Saints Acheolus (or Acheul) and Acius were early Christian martyrs in Gaul. They are associated with Amiens, where Acheolus's name was given to an ancient church, later an abbey.

==Butler's account==

The martyrologist Alban Butler wrote in his The lives of the fathers, martyrs, and other principal saints (1821),
May 1 – SS. Acius and Acheolus, Martyrs of Amiens

[Called in French SS. Ach and Acheul.] THEY seem to have suffered about the year 290 (Note: Another source says Acius was a subdeacon who was martyred in 303 during the persecutions of the Roman emperor Diocletian.), and are honoured in the Gallican Martyrologies, and especially at Amiens, on the 1st of May. See Molanus in Auctario Usuardi, and Henschenius 1st of May, and an old Martyrology under the name of St. Jerom, quoted by him.

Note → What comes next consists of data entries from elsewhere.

(** C7, as the code has it: for a type that is not an interface and
    whose name starts with an ASCII byte, [NewManager] returns a manager
    whose node type is the name with that byte lower-cased (an upper-case
    letter moved by 32, any other byte kept) and the rest unchanged; and
    every children query of [Start], the first scan and all that follow
    whatever the loop receives, asks for that node type under the root. *)
Theorem NewManager_nodeType_lower_first `{Store}
    (T : GoType) (rootID : string) (c : ascii) (rest : string) :
  GoType_IsInterface T = false →
  GoType_Name T = String c rest →
  isASCII c = true →
  ∃ m, NewManager T rootID = inl m ∧
       nodeType m
       = String (if isUpperASCII c then ascii_of_nat (nat_of_ascii c + 32) else c) rest ∧
       ∀ l0 evs, Start_enter None m = inl l0 →
                 lp_queries l0 = [(rootID, nodeType m, false, false)] ∧
                 Forall (λ q, q = (rootID, nodeType m, false, false))
                        (lp_queries (run l0 evs)).
Proof.
  intros Hif Hname Hascii. rewrite NewManager_cases, Hif, Hname.
  eexists. split; [reflexivity|]. split.
  { cbn. unfold strings_ToLower_byte. by rewrite Hascii. }
  intros l0 evs Hstart.
  destruct (Start_enter_first_scan _ l0 Hstart) as (Hr & Ht & Hq). cbn in Hr, Ht, Hq.
  split; [exact Hq|].
  apply run_queries; [by rewrite Hr, Ht|].
  rewrite Hq. by repeat constructor.
Qed.

Lemma NewManager_nodeType_lower_first_witness :
  GoType_IsInterface type_Foo = false ∧
  GoType_Name type_Foo = "Foo" ∧
  isASCII "F" = true ∧
  ∃ m, NewManager type_Foo "root" = inl m ∧
       nodeType m = "foo" ∧
       ∀ l0 evs, @Start_enter store_b1 None m = inl l0 →
                 lp_queries l0 = [("root", nodeType m, false, false)] ∧
                 Forall (λ q, q = ("root", nodeType m, false, false))
                        (lp_queries (@run store_b1 l0 evs)).
Proof.
  split; [reflexivity|]. split; [reflexivity|]. split; [reflexivity|].
  exact (@NewManager_nodeType_lower_first store_b1 type_Foo "root" "F" "oo"
           eq_refl eq_refl eq_refl).
Defined.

The church of St. Acheul, without the walls of Amiens, was originally the cathedral; but this being removed by St. Salvius to our Lady’s in the city, the church of St. Acheul became dependent on it. A community of regular canons was there erected in 1145. It is now a member of the reformed congregation of St. Genevieve. In digging foundations for a new church, five very ancient tombs were found, which have been the subject of many dissertations, especially whether one is not that of St. Firminus, bishop and confessor, whose relics are enshrined in the cathedral.

==Miscellaneous==

Acheolus and Achius are honored on 1 May.
The emblem of Acheolus is an instrument resembling a wimble.
According to E. Cobham Brewer in A Dictionary of Miracles: Imitative, Realistic, and Dogmatic (1884),
Christ Himself appears to St. Honoré and administers to him the eucharist (sixth century). St. Honoré, on one occasion, went to St. Acheolus to assist in saying mass in the chapel of the Virgin, when Christ Himself appeared to him visibly, in human form, and administered to him the holy elements with His own bands, "lui accordant ainsi la même grâce qu'il avait faite aux Apôtres, le soir de sa Passion." In memory of this event, a divine hand is blazoned in the arms of the abbey of St. Acheolus.—Les Petits Hollandistes, vol. v. p. 676.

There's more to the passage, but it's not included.